S'il s'avère que cette inculpation est effectivement prononcée, je le regretterai parce que je crois qu'il faut faire de la politique. Faire de la politique, cela veut dire rechercher un accord, un accord raisonnable, un accord de bon sens pour faire vivre ensemble Albanais et Serbes du Kosovo dans le respect des règles internationales, des prérogatives de l'ONU et, il faut le dire aussi, de l'intégrité territoriale de la Yougoslavie, même si le but est de parvenir à une autonomie substantielle du Kosovo.

À partir du moment où on veut faire de la politique, on évite de criminaliser car, à partir du moment où un adversaire est considéré comme un criminel, eh bien il n'y a plus de discussions possibles. On ne crée pas les conditions d'une négociation politique et, par conséquent, moi je n'approuve pas cette initiative. Je pense qu'elle ne sert pas la paix. Tout se passe comme si un certain ordre international, que je n'approuve pas du tout, reposait aujourd'hui sur un trépied.

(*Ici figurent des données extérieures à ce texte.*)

(** * Lavapy websocket client: a shallow embedding of [lavapy/websocket.py]

    The class [Websocket] owns one connection to a Lavalink node.  Its
    methods are coroutines that talk to collaborators which live in other
    modules ([Node], [Player], the [events] classes, [ExponentialBackoff])
    or in libraries (aiohttp, asyncio, the [int] builtin).

    The embedding follows the code statement by statement:
    - a Python exception is a value of [exn]; a call that may raise returns
      a [Result];
    - the object state ([open], [connected], [connection], [_listener]) is a
      record, and the players registered on the node are a list that
      [updateState] changes in place (by index), every entry an object of
      its own; [Registry] has them as references instead, for what depends
      on one object being listed more than once;
    - every call that leaves this class is appended to a log of [Call]s,
      so the order and the number of collaborator calls can be stated;
    - the listener loop consumes the outcomes of [connection.receive()] one
      after the other: when none is left the coroutine is suspended in
      [receive], which is a state of its own ([Awaiting]).

    The [logger.debug] calls have no effect on the state and are left out. *)

From stdpp Require Import base gmap strings list fin_maps.
From Stdlib Require Import ZArith Ascii DecimalString.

D'une part, il y a la télévision qui crée les émotions, ensuite un tribunal international qui définit où est le criminel, disons, qui substitue à une vision pseudo-morale, en réalité manichéenne en noir et blanc, qui fait que d'un côté il y a les bons et de l'autre les méchants. Et à partir de là, il n'y a plus place que pour la guerre et encore pas n'importe quel type de guerre, une guerre des missiles où d'un côté il y a zéro mort, mais de l'autre côté, il y a beaucoup de victimes, beaucoup de dégâts, beaucoup de réfugiés.

Par conséquent, c'est là une conception de l'ordre international que je ne peux pas approuver. Je pense que les hommes politiques ont une responsabilité. Ils doivent la prendre et, aujourd'hui leur responsabilité, c'est de faire en sorte qu'il y ait une résolution à l'ONU et que l'on arrête de traiter un problème politique comme si c'était un problème de morale. C'est en fait une fausse morale, une morale hypocrite.

Il y a un proverbe qui disait « summum jus, summa injuria », « le sommet du droit est en réalité la plus grande injustice ». Et il y en a un autre qui disait, je crois que c'est Pascal : « la vraie morale se moque de la morale ». (…) Je fais en sorte que, à la faible mesure de mes moyens, le gouvernement français fasse pencher la balance du bon côté, c'est-à-dire du côté d'une solution politique négociée dans le cadre de l'ONU. C'est la seule raisonnable. Tout le reste n'est que déchaînement de la guerre, les malheurs grandissants.

J'ai eu l'occasion de m'exprimer une fois, c'était juste avant les frappes, en disant qu'il n'y avait pas adéquation des fins et des moyens. Je n'ai pas changé d'avis car nous ne sommes non pas au 50e jour, mais au 62e jour des bombardements.